Alan Hollinghurst: 2025

“I feel very happy, and deeply honoured, to be awarded The David Cohen Prize. It has always, to my mind, been the most significant British literary prize, because it takes account of everything a writer has done, and the writers it has rewarded in the past have been the giants, the exemplars of my own writing life. It’s extraordinary now to find myself joining that list, and to know that what I’ve done has been so well thought of; it feels to me too like the greatest encouragement to keep going.”
Alan Hollinghurst
Alan Hollinghurst was born in 1954. He was educated at Canford School, Dorset, and Magdalen College, Oxford. From 1982 to 1995 he was on the staff of the Times Literary Supplement.
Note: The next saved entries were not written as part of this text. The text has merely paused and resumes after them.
(** Sealing then checking: on a readable file of at least two bytes
    [append_crc] succeeds, changes only the last two bytes, and the sealed file
    passes the check. *)
Theorem append_crc_then_check (data : list Z) (bad : Z -> bool) :
  bytes_ok data -> (2 <= length data)%nat -> Z.of_nat (length data) < CRC16_MAX_BYTES ->
  (forall p, bad p = false) ->
  exists data' crc,
    append_crc (Some (data, bad)) 2 = (0, Some data') /\
    length data' = length data /\
    take (length data - 2) data' = take (length data - 2) data /\
    get_crc16_by_path (Some (data', bad)) CRC16_MAX_BYTES = Some crc /\
    check_crc16 crc = true.
Proof.
  intros Hb Hlen Hmax Hbad. rewrite CRC16_MAX_BYTES_eq in Hmax.
  destruct (split_last_two data Hlen) as (body & a & b & ->).
  apply Forall_app in Hb as [Hbody _]. rewrite length_app in *. cbn [length] in *.
  set (seal := le_split 2 (get_crc16_by_buf body)).
  assert (append_crc (Some (body ++ [a; b], bad)) 2 = (0, Some (body ++ seal))) as -> by (apply append_crc_run; (assumption || lia)).
  destruct (le_split 2 (get_crc16_by_buf body)) as [| a' [| b' [|]]] eqn:E; try discriminate E.
  pose proof (le_split_bytes 2 (get_crc16_by_buf body)) as Hs. rewrite E in Hs.
  apply Forall_cons_1 in Hs as [Ha' Hb']. apply Forall_cons_1 in Hb' as [Hb' _].
  exists (body ++ seal), (crc16_end (crc16_common CRC_INIT (body ++ seal))).
  replace (length body + 2 - 2)%nat with (length body) by lia. unfold seal.
  rewrite length_app, !take_app_length. repeat split.
  - apply get_crc16_by_path_spec; [rewrite length_app, CRC16_MAX_BYTES_eq; simpl; lia | assumption].
  - apply sealed_iff; auto.
Qed.

Lemma append_crc_then_check_witness :
  append_crc (Some ([72; 105; 33; 0; 0], no_bad)) 2 = (0, Some [72; 105; 33; 89; 99]) \/
  exists data' crc,
    append_crc (Some ([72; 105; 33; 0; 0], no_bad)) 2 = (0, Some data') /\
    length data' = 5%nat /\
    take 3 data' = [72; 105; 33] /\
    get_crc16_by_path (Some (data', no_bad)) CRC16_MAX_BYTES = Some crc /\
    check_crc16 crc = true.
Proof.
  right. apply (append_crc_then_check [72; 105; 33; 0; 0] no_bad);
    [solve_bytes | simpl; lia | vm_compute; reflexivity | reflexivity].
Defined.
Lemma written_both l s id blk m r :
  length blk = SEC_BLK_SIZE -> (m <= SEC_BLK_SIZE)%nat -> (r = 0 /\ m = SEC_BLK_SIZE \/ r = -1) ->
  (faults s = [] -> r = 0 /\ l = []) ->
  written s (with_card (card_update (card_update (card s) (raw_offset id) blk) (backup_offset id) (take m blk)) (with_faults l s)) id blk r.
Proof.
  intros Hb Hm Hr Hf. destruct (copies_update _ id s blk SEC_BLK_SIZE m l Hb ltac:(lia) Hm eq_refl) as (H0 & H1 & H2).
  assert (take SEC_BLK_SIZE blk = blk) as Hall by (apply firstn_all2; lia).
  rewrite Hall in H0, H1, H2.
  split; [reflexivity | | exact H2 | exact Hf].
  exists SEC_BLK_SIZE, m. rewrite Hall. auto 10.
Qed.

Lemma moved_le o n : moved o = Some n -> (n <= SEC_BLK_SIZE)%nat.
Proof. destruct o; simpl; intros [= <-]; lia. Qed.

(** Pushes the schedule inwards, and closes a branch in which the write stops. *)
Local Ltac collapse := repeat first
    [ match goal with |- context [with_faults ?a (with_faults ?b ?t)] =>
        change (with_faults a (with_faults b t)) with (with_faults a t) end
    | match goal with |- context [with_faults ?a (with_card ?c ?t)] =>
        change (with_faults a (with_card c t)) with (with_card c (with_faults a t)) end
    | match goal with |- context [with_card ?a (with_card ?b ?t)] =>
        change (with_card a (with_card b t)) with (with_card a t) end ].
Local Ltac wfailed := collapse; do 2 eexists; split; [reflexivity | first [apply written_nothing | apply written_first; [assumption | lia |]];
    let E := fresh in intros E; rewrite E in *; simpl in *; discriminate].

Lemma _sd_write_written id blk s :
  item_ok id -> card_fits s -> length blk = SEC_BLK_SIZE ->
  exists r s', _sd_write id blk (Z.of_nat SEC_BLK_SIZE) s = Ret r s' /\ written s s' id blk r.
Proof.
  intros Hi Hc Hb. destruct (areas_ok id s Hi Hc) as [H0 H1].
  unfold _sd_write. rewrite (proj2 (Z.ltb_ge _ _) (proj2 Hi)).
  mstep (try_call_eq s). branch; [| wfailed].
  rewrite Hb, Z.leb_refl. change (fits_align (Z.of_nat SEC_BLK_SIZE)) with true. cbn [negb andb].
  rewrite Nat2Z.id. rewrite (firstn_all2 (n:=SEC_BLK_SIZE) blk) by lia. cbv zeta.
  erewrite (bind_Ret _ _ _ _ _ (int_offset_ok _ _ (area_int _ _ H0))).
  mstep (try_call_eq (with_faults (tl (faults s)) s)). branch; [| wfailed].
  erewrite (bind_Ret _ _ _ _ _ (lseek_eq _ _ (proj1 H0))). cbn [faults with_faults]. branch; [| wfailed].
  rewrite (proj2 (Z.ltb_ge (raw_offset id) 0) (proj1 H0)).
  collapse. set (l3 := tl (tl (tl (faults s)))). set (s3 := with_faults l3 _).
  assert (faults s = [] -> l3 = []) as Hl3 by (unfold l3; now intros ->). clearbody l3.
  unfold mbind at 1, M_bind at 1. rewrite (sys_write_eq _ blk s3 H0). subst s3. cbn [faults card with_faults]. collapse.
  destruct (moved (hd OK l3)) as [n |] eqn:Hmv; cycle 1.
  { collapse. do 2 eexists. split; [reflexivity |]. apply written_nothing. intros E. rewrite (Hl3 E) in Hmv. discriminate. }
  pose proof (moved_le _ _ Hmv) as Hn. cbv beta iota.
  destruct (Z.eqb_spec (Z.of_nat n) (Z.of_nat SEC_BLK_SIZE)) as [En | En]; cbn [negb]; cycle 1.
  { collapse. do 2 eexists. split; [reflexivity |]. apply (written_first (tl l3)); auto.
    intros E. rewrite (Hl3 E) in Hmv. injection Hmv as <-. now destruct En. }
  apply Nat2Z.inj in En as ->. clear Hn Hmv.
  erewrite (bind_Ret _ _ _ _ _ (int_offset_ok _ _ (area_int _ _ H1))).
  erewrite (bind_Ret _ _ _ _ _ (lseek_eq _ _ (proj1 H1))). cbn [faults with_faults with_card].
  destruct (is_ok (hd OK (tl l3))) eqn:Hk; cycle 1.
  { collapse. do 2 eexists. split; [reflexivity |]. apply (written_first (tl (tl l3))); auto.
    intros E. rewrite (Hl3 E) in Hk. discriminate. }
  rewrite (proj2 (Z.ltb_ge (backup_offset id) 0) (proj1 H1)).
  collapse. set (s4 := with_card _ _). unfold mbind, M_bind. rewrite (sys_write_eq _ blk s4 H1).
  subst s4. cbn [faults card with_faults with_card]. collapse.
  destruct (moved (hd OK (tl (tl l3)))) as [m |] eqn:Hmv; cycle 1.
  { collapse. do 2 eexists. split; [reflexivity |]. apply (written_first (tl (tl (tl l3)))); auto.
    intros E. rewrite (Hl3 E) in Hmv. discriminate. }
  pose proof (moved_le _ _ Hmv) as Hm. cbv beta iota.
  destruct (Z.eqb_spec (Z.of_nat m) (Z.of_nat SEC_BLK_SIZE)) as [Em | Em]; cbn [negb]; do 2 eexists; (split; [reflexivity |]);
     rewrite (firstn_all2 (n:=SEC_BLK_SIZE) blk) by lia;
    apply (written_both (tl (tl (tl l3)))); auto.
  - left. split; [reflexivity | lia].
  - intros E. now rewrite (Hl3 E).
  - intros E. rewrite (Hl3 E) in Hmv. injection Hmv as <-. now destruct Em.
Qed.

Lemma copies_frame (s s' : st) id id' :
  (forall a, ~ raw_offset id <= a < raw_offset id + 8192 -> card s' a = card s a) -> id' <> id ->
  copy0 s' id' = copy0 s id' /\ copy1 s' id' = copy1 s id'.
Proof.
  intros Hf Hne. assert (Z.of_nat SEC_BLK_SIZE = 4096) as Esz by reflexivity.
  destruct (offsets_eq id) as [E0 _], (offsets_eq id') as [E0' E1'].
  split; apply card_bytes_ext; intros a Ha; apply Hf; lia.
Qed.

Lemma sd_flash_nv flash : flash = FLASH_TYPE_SD1 \/ flash = FLASH_TYPE_SD2 ->
  (flash =? FLASH_TYPE_NAND) = false /\ ((flash =? FLASH_TYPE_SD1) || (flash =? FLASH_TYPE_SD2)) = true.
Proof. intros [-> | ->]; split; reflexivity. Qed.

(** [nv_read] and [nv_write] on an eMMC card accessed directly. *)
Lemma nv_sd s id buf len :
  flash_boot_type s = FLASH_TYPE_SD1 \/ flash_boot_type s = FLASH_TYPE_SD2 -> sst_use_ioctl s = false ->
  nv_read id buf len s = (if id =? 0 then sd_read_map 0 buf len s else sd_read_key id buf len s) /\
  nv_write id buf len s = _sd_write id buf len s.
Proof.
  intros Hfl Hio. destruct (sd_flash_nv _ Hfl) as [E0 E1].
  unfold nv_read, nv_write, gets, mbind, M_bind. rewrite E0, E1, Hio. split; [now destruct (id =? 0) | reflexivity].
Qed.

End Device.

(** ** What the library needs of a store

    [nv_holds s store] says that the device holds block [store id] for every
    item; [nv_selected s] that the globals select this device.  The laws are
    what [secure_storage.c] relies on. *)
Definition lib_part `{Driver} (s : st) :=
  (secure_storage_map s, secure_storage_inited s, map_dirty s, sec_mutex s, junk s).
Definition dev_part `{Driver} (s : st) :=
  (card s, card_size s, faults s, drv s, cmdline s, (has_nand0 s, has_mtd2 s, has_sst s, junk s),
   (sst_use_ioctl s, flash_boot_type s)).

Definition upd (store : Z -> list Z) (id : Z) (blk : list Z) : Z -> list Z :=
  fun i => if i =? id then blk else store i.

Class NvStore `{Driver} := {
  nv_holds : st -> (Z -> list Z) -> Prop;
  nv_selected : st -> Prop;
  nv_ext s s' store : dev_part s = dev_part s' ->
    (nv_holds s store -> nv_holds s' store) /\ (nv_selected s -> nv_selected s');
  nv_quiet s store : nv_holds s store -> faults s = [] /\ (SEC_BLK_SIZE <= length (junk s))%nat;
  nv_select s store : nv_holds s store -> exists t s',
    get_flash_type s = Ret t s' /\ exists s'', __is_use_sst_ctl s' = Ret tt s'' /\
    nv_holds s'' store /\ nv_selected s'' /\ lib_part s'' = lib_part s;
  nv_read_map_law s store buf : nv_holds s store -> nv_selected s -> length buf = SEC_BLK_SIZE ->
    exists ret, sunxi_secstorage_read 0 buf (Z.of_nat SEC_BLK_SIZE) s = Ret (ret, store 0) s /\ (ret = 0 \/ ret = 1);
  nv_read_item_law s store buf id : nv_holds s store -> nv_selected s -> length buf = SEC_BLK_SIZE ->
    0 < id <= MAX_SECURE_STORAGE_MAX_ITEM -> check_secure_storage_key (store id) = 0 ->
    sunxi_secstorage_read id buf (Z.of_nat SEC_BLK_SIZE) s = Ret (0, store id) s;
  nv_write_law s store blk id : nv_holds s store -> nv_selected s -> length blk = SEC_BLK_SIZE ->
    item_ok id -> exists s', sunxi_secstorage_write id blk (Z.of_nat SEC_BLK_SIZE) s = Ret 0 s' /\
    nv_holds s' (upd store id blk) /\ nv_selected s' /\ lib_part s' = lib_part s;
}.
(* ===== verification/SecureStorage.v ===== *)
(** * SecureStorage: the key box library and its API

    Models the upper half of [optee-keybox/src/na/libkeybox/secure_storage.c]
    ([sunxi_secure_storage_*], [sunxi_secure_object_*], [secure_storage_support])
    and [api.c], over the block devices of [SstDevice].  The mutex is held from
    [sunxi_secure_storage_init] to [sunxi_secure_storage_exit]; locking it twice
    blocks for ever, unlocking it when it is not held is undefined.  Contents of
    fresh memory (heap and stack) are the first bytes of [junk]. *)
From S2P Require Import Prelude CString CrcTheory Crc32 SstMap SstObject SstDevice.

Section Operations.
Context `{Driver}.

Definition SZ : Z := Z.of_nat SEC_BLK_SIZE.
Definition zero_block : list Z := replicate SEC_BLK_SIZE 0.

Definition fresh_block : M (list Z) := j ← gets junk; mret (take SEC_BLK_SIZE j).

Definition pthread_mutex_lock : M unit := fun s =>
  if sec_mutex s then Deadlock else Ret tt (with_mutex true s).
Definition pthread_mutex_unlock : M unit := fun s =>
  if sec_mutex s then Ret tt (with_mutex false s) else Undef.

Definition set_map_dirty : M unit := modify (with_dirty true).
Definition clear_map_dirty : M unit := modify (with_dirty false).
Definition try_map_dirty : M bool := gets map_dirty.

(** [memcpy(dst, src, n)] with an [int] count. *)
Definition memcpy (dst src : list Z) (n : Z) : M (list Z) :=
  if (0 <=? n) && (n <=? Z.of_nat (length src)) && (n <=? Z.of_nat (length dst))
  then mret (blit dst 0 (take (Z.to_nat n) src)) else undef.

(** [memset(dst, 0, n)] with an [int] count. *)
Definition memset_zero (dst : list Z) (n : Z) : M (list Z) :=
  if (0 <=? n) && (n <=? Z.of_nat (length dst)) then mret (memset0 dst n) else undef.

(** ** Raw items *)

(** [sunxi_secure_storage_read]: the return value, the buffer and the value
    stored in [*data_len]. *)
Definition sunxi_secure_storage_read (item_name buffer : list Z) (buffer_len : Z)
  : M (Z * list Z * option Z) :=
  inited ← gets secure_storage_inited;
  if negb (inited : bool) then mret (-1, buffer, None)
  else
    ok ← try_call;
    if negb ok then mret (-1, buffer, None)
    else
      buffer_to_sec ← fresh_block;
      map ← gets secure_storage_map;
      '(index, len) ← of_option (probe_name_in_map map item_name);
      if index <? 0 then mret (-1, buffer, None)
      else
        buffer ← memset_zero buffer buffer_len;
        '(ret, buffer_to_sec) ← sunxi_secstorage_read index buffer_to_sec SZ;
        if negb (ret =? 0) then mret (-1, buffer, None)
        else
          len_in_store ← of_option len;
          buffer ← memcpy buffer buffer_to_sec (if buffer_len <? len_in_store then buffer_len else len_in_store);
          mret (0, buffer, Some len_in_store).
(** [db_list_create]: the arguments after [block] tell whether [malloc], the two
    [pthread_mutex_init] and [pthread_cond_init] succeed.  A NULL name is
    reported and then used. *)
Definition db_list_create (nm : option (list Z)) (blk malloc_ok mutex_ok cond_mutex_ok cond_ok : bool)
  : option (option db_list) :=
  if negb malloc_ok then Some None
  else
    match nm with
    | None => None
    | Some nm =>
        if negb mutex_ok then Some None
        else if blk && negb (cond_mutex_ok && cond_ok) then Some None
        else Some (Some (DbL blk 0 (strncpy nm 32) []))
    end.

Definition is_list_empty (l : option db_list) : Z :=
  match l with
  | None => 0
  | Some l => match members l with [] => 1 | _ => 0 end
  end.

Definition __db_list_clear (l : option db_list) : option db_list :=
  match l with
  | None => None
  | Some d =>
      if is_list_empty l =? 1 then l
      else Some (fold_left (fun d _ => with_members d (tail (members d)) (u32 (member_num d - 1))) (members d) d)
  end.

Definition __db_list_put_tail (l : option db_list) (new_node_data : option A) (malloc_ok : bool) : Z * option db_list :=
  match l, new_node_data with
  | Some d, Some a =>
      if negb malloc_ok then (-1, l)
      else (0, Some (with_members d (members d ++ [a]) (u32 (member_num d + 1))))
  | _, _ => (-1, l)
  end.

(** The locked part of [__db_list_pop]. *)
Definition pop_first (d : db_list) : option A * db_list :=
  match members d with
  | [] => (None, d)
  | a :: ms => (Some a, with_members d ms (u32 (member_num d - 1)))
  end.

(** [__db_list_pop]; [None] when it waits for a member. *)
Definition __db_list_pop (l : option db_list) : option (option A * option db_list) :=
  match l with
  | None => Some (None, None)
  | Some d =>
      if is_list_empty l =? 1 then
        if block d then None else Some (None, l)
      else let '(a, d') := pop_first d in Some (a, Some d')
  end.

(** The search loops: [compare(data, find_data) == 0]. *)
Fixpoint find_node (compare : A -> Z) (ms : list A) : option A :=
  match ms with
  | [] => None
  | a :: ms => if compare a =? 0 then Some a else find_node compare ms
  end.

Fixpoint remove_node (compare : A -> Z) (ms : list A) : list A :=
  match ms with
  | [] => []
  | a :: ms => if compare a =? 0 then ms else a :: remove_node compare ms
  end.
He is the author of seven novels: The Swimming-Pool Library (1988), winner of a Somerset Maugham Award and of the E. M. Forster Award of the American Academy of Arts and Letters; The Folding Star (1994), shortlisted for the Booker Prize and winner of the James Tait Black Memorial Prize for Fiction; The Spell (1998); The Line of Beauty (2004), winner of the Man Booker Prize; The Stranger’s Child (2011), National Book Awards UK Author of the Year; The Sparsholt Affair (2017); and Our Evenings (2024). He has translated two plays of Jean Racine, Bajazet (Almeida Theatre, 1990) and Bérénice (Donmar Warehouse, 2012).
He was elected FRSL in 1995, Honorary D. Litt (University College London) in 2012, and has been an Honorary Fellow of Magdalen College, Oxford since 2013. He was knighted for services to literature in 2025.